───── Records to process ─────

(** ** Instances of the properties above on concrete worlds *)

Lemma post_chat_model_failure_witness :
  validate_chat_fields (obj_get turn1_req (js "message")) (obj_get turn1_req (js "sessionId"))
    (obj_get turn1_req (js "conversationId")) = inr (js "x", tok_b, None) /\
  lookup_session (sessions w_demo) tok_b = Some session_b /\
  clock w_demo <= s_expiresAt session_b /\
  let '(r, w') := post_chat failing_model (Some (JObj turn1_req)) w_demo in
  r = Some (RError 500 CHAT_ERROR) /\
  conversations w' = conversations w_demo ++ [mkConversation (object_id 10) (object_id 1) 2000] /\
  (exists n, messages w' = messages w_demo ++
     [mkMessage (object_id n) (c_id (mkConversation (object_id 10) (object_id 1) 2000))
        User (js "x") (clock w_demo)]) /\
  model_calls w' = model_calls w_demo ++ [to_context [] ++ [(User, js "x")]].
Proof.
  split; [vm_compute; reflexivity|]. split; [vm_compute; reflexivity|].
  split; [vm_compute; discriminate|].
  apply (post_chat_model_failure failing_model turn1_req w_demo (js "x") tok_b None
           session_b (mkConversation (object_id 10) (object_id 1) 2000) []).
  - vm_compute; reflexivity.
  - vm_compute; reflexivity.
  - vm_compute; discriminate.
  - split; reflexivity.
  - reflexivity.
Defined.

Lemma chat_second_turn_context_witness :
  (forall x, In x (messages w_demo) ->
     m_createdAt x <= clock w_demo /\ m_conversationId x <> object_id (next_oid w_demo)) /\
  post_chat echo_model (Some (JObj turn1_req)) w_demo
    = (Some (RChat (js "ok") (object_id 10) tok_b),
       snd (post_chat echo_model (Some (JObj turn1_req)) w_demo)) /\
  post_chat echo_model (Some (JObj turn2_req))
      (set_clock (snd (post_chat echo_model (Some (JObj turn1_req)) w_demo)) 2500)
    = (Some (RChat (js "ok") (object_id 10) tok_b),
       snd (post_chat echo_model (Some (JObj turn2_req))
              (set_clock (snd (post_chat echo_model (Some (JObj turn1_req)) w_demo)) 2500))) /\
  exists ctx1,
    model_calls (snd (post_chat echo_model (Some (JObj turn2_req))
                   (set_clock (snd (post_chat echo_model (Some (JObj turn1_req)) w_demo)) 2500)))
    = model_calls w_demo ++ [ctx1; ctx1 ++ [(Assistant, js "ok"); (User, js "y")]].
Proof.
  assert (Hw : forall x, In x (messages w_demo) ->
     m_createdAt x <= clock w_demo /\ m_conversationId x <> object_id (next_oid w_demo)).
  { intros x Hx. cbn [messages w_demo In] in Hx.
    repeat destruct Hx as [<-|Hx]; try contradiction;
      (split; [vm_compute; discriminate|vm_compute; discriminate]). }
  assert (H1 : post_chat echo_model (Some (JObj turn1_req)) w_demo
    = (Some (RChat (js "ok") (object_id 10) tok_b),
       snd (post_chat echo_model (Some (JObj turn1_req)) w_demo)))
    by (vm_compute; reflexivity).
  assert (H2 : post_chat echo_model (Some (JObj turn2_req))
      (set_clock (snd (post_chat echo_model (Some (JObj turn1_req)) w_demo)) 2500)
    = (Some (RChat (js "ok") (object_id 10) tok_b),
       snd (post_chat echo_model (Some (JObj turn2_req))
              (set_clock (snd (post_chat echo_model (Some (JObj turn1_req)) w_demo)) 2500))))
    by (vm_compute; reflexivity).
  split; [exact Hw|]. split; [exact H1|]. split; [exact H2|].
  apply (chat_second_turn_context echo_model turn1_req turn2_req w_demo
           (snd (post_chat echo_model (Some (JObj turn1_req)) w_demo))
           (snd (post_chat echo_model (Some (JObj turn2_req))
              (set_clock (snd (post_chat echo_model (Some (JObj turn1_req)) w_demo)) 2500)))
           2500
           (js "x") (js "y") tok_b tok_b (js "ok") (js "ok") (object_id 10) tok_b
           (object_id 10) tok_b None); try assumption.
  - vm_compute; reflexivity.
  - vm_compute; reflexivity.
  - vm_compute; discriminate.
Defined.

Lemma chat_new_conversation_listed_witness :
  (forall x, In x (messages w_demo) -> m_conversationId x <> object_id (next_oid w_demo)) /\
  post_chat echo_model (Some (JObj turn1_req)) w_demo
    = (Some (RChat (js "ok") (object_id 10) tok_b),
       snd (post_chat echo_model (Some (JObj turn1_req)) w_demo)) /\
  exists vs v,
    get_conversations c_createdAt (Some tok_b)
      (snd (post_chat echo_model (Some (JObj turn1_req)) w_demo))
      = (Some (CVList vs), snd (post_chat echo_model (Some (JObj turn1_req)) w_demo)) /\
    In v vs /\ v_id v = object_id 10 /\
    v_messages v = [(User, js "x", clock w_demo); (Assistant, js "ok", clock w_demo)].
Proof.
  assert (Hw : forall x, In x (messages w_demo) ->
            m_conversationId x <> object_id (next_oid w_demo)).
  { intros x Hx. cbn [messages w_demo In] in Hx.
    repeat destruct Hx as [<-|Hx]; try contradiction; vm_compute; discriminate. }
  assert (H1 : post_chat echo_model (Some (JObj turn1_req)) w_demo
    = (Some (RChat (js "ok") (object_id 10) tok_b),
       snd (post_chat echo_model (Some (JObj turn1_req)) w_demo)))
    by (vm_compute; reflexivity).
  split; [exact Hw|]. split; [exact H1|].
  apply (chat_new_conversation_listed c_createdAt echo_model turn1_req w_demo
           (snd (post_chat echo_model (Some (JObj turn1_req)) w_demo))
           (js "x") tok_b (js "ok") (object_id 10) tok_b); try assumption.
  vm_compute; reflexivity.
Defined.

Lemma post_session_creates_witness :
  post_session (mkEnv None None) w_demo =
    (Some (RSession (random_uuid 10) 86402000),
     snd (post_session (mkEnv None None) w_demo)) /\
  clock w_demo < 86402000 /\
  sessions (snd (post_session (mkEnv None None) w_demo)) =
    sessions w_demo ++ [mkSession (object_id (next_oid w_demo)) (random_uuid 10) 86402000] /\
  conversations (snd (post_session (mkEnv None None) w_demo)) = conversations w_demo /\
  messages (snd (post_session (mkEnv None None) w_demo)) = messages w_demo /\
  model_calls (snd (post_session (mkEnv None None) w_demo)) = model_calls w_demo.
Proof.
  assert (H : post_session (mkEnv None None) w_demo =
    (Some (RSession (random_uuid 10) 86402000),
     snd (post_session (mkEnv None None) w_demo))) by reflexivity.
  split; [exact H|].
  exact (post_session_creates (mkEnv None None) w_demo _ _ _ H).
Defined.

Lemma session_round_trip_witness :
  getSessionExpiryHours (mkEnv (Some (js "2")) None) = Some (NFin 2) /\
  Z.abs (clock w_demo + 2 * 3600000) <= 8640000000000000 /\
  (forall s, In s (sessions w_demo) -> s_sessionId s <> random_uuid (next_oid w_demo)) /\
  exists w1,
    post_session (mkEnv (Some (js "2")) None) w_demo =
      (Some (RSession (random_uuid (next_oid w_demo)) (clock w_demo + 2 * 3600000)), w1) /\
    get_session (random_uuid (next_oid w_demo)) (set_clock w1 7202000) =
      (Some (if 7202000 <=? clock w_demo + 2 * 3600000
             then SCValid (random_uuid (next_oid w_demo)) (clock w_demo + 2 * 3600000)
             else SCInvalid MsgExpired),
       set_clock w1 7202000).
Proof.
  assert (Hh : getSessionExpiryHours (mkEnv (Some (js "2")) None) = Some (NFin 2))
    by (vm_compute; reflexivity).
  assert (Hr : Z.abs (clock w_demo + 2 * 3600000) <= 8640000000000000)
    by (vm_compute; discriminate).
  assert (Hf : forall s, In s (sessions w_demo) -> s_sessionId s <> random_uuid (next_oid w_demo)).
  { intros s Hs. cbn [sessions w_demo In] in Hs.
    repeat destruct Hs as [<-|Hs]; try contradiction; vm_compute; discriminate. }
  split; [exact Hh|]. split; [exact Hr|]. split; [exact Hf|].
  exact (session_round_trip _ w_demo 2 7202000 Hh Hr Hf).
Defined.

Lemma w_demo_tokens_nodup : NoDup (map s_sessionId (sessions w_demo)).
Proof.
  cbn. constructor; [|constructor; [intros []|constructor]].
  intros [H|[]]. vm_compute in H. discriminate.
Defined.

Lemma get_session_spec_witness :
  NoDup (map s_sessionId (sessions w_demo)) /\
  In session_b (sessions w_demo) /\
  fst (get_session tok_b w_demo) =
    Some (if clock w_demo <=? s_expiresAt session_b then SCValid tok_b (s_expiresAt session_b)
          else SCInvalid MsgExpired).
Proof.
  split; [exact w_demo_tokens_nodup|]. split; [right; left; reflexivity|].
  apply (proj2 (proj2 (get_session_spec tok_b w_demo w_demo_tokens_nodup)) session_b).
  - right; left; reflexivity.
  - reflexivity.
Defined.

─────

What you have to do: Send back an exact copy of only the lines from the line with "(NFin 2) /\" up to and including the line with "then SCValid (random_uuid" in the data above.

Your response:
  getSessionExpiryHours (mkEnv (Some (js "2")) None) = Some (NFin 2) /\
  Z.abs (clock w_demo + 2 * 3600000) <= 8640000000000000 /\
  (forall s, In s (sessions w_demo) -> s_sessionId s <> random_uuid (next_oid w_demo)) /\
  exists w1,
    post_session (mkEnv (Some (js "2")) None) w_demo =
      (Some (RSession (random_uuid (next_oid w_demo)) (clock w_demo + 2 * 3600000)), w1) /\
    get_session (random_uuid (next_oid w_demo)) (set_clock w1 7202000) =
      (Some (if 7202000 <=? clock w_demo + 2 * 3600000
             then SCValid (random_uuid (next_oid w_demo)) (clock w_demo + 2 * 3600000)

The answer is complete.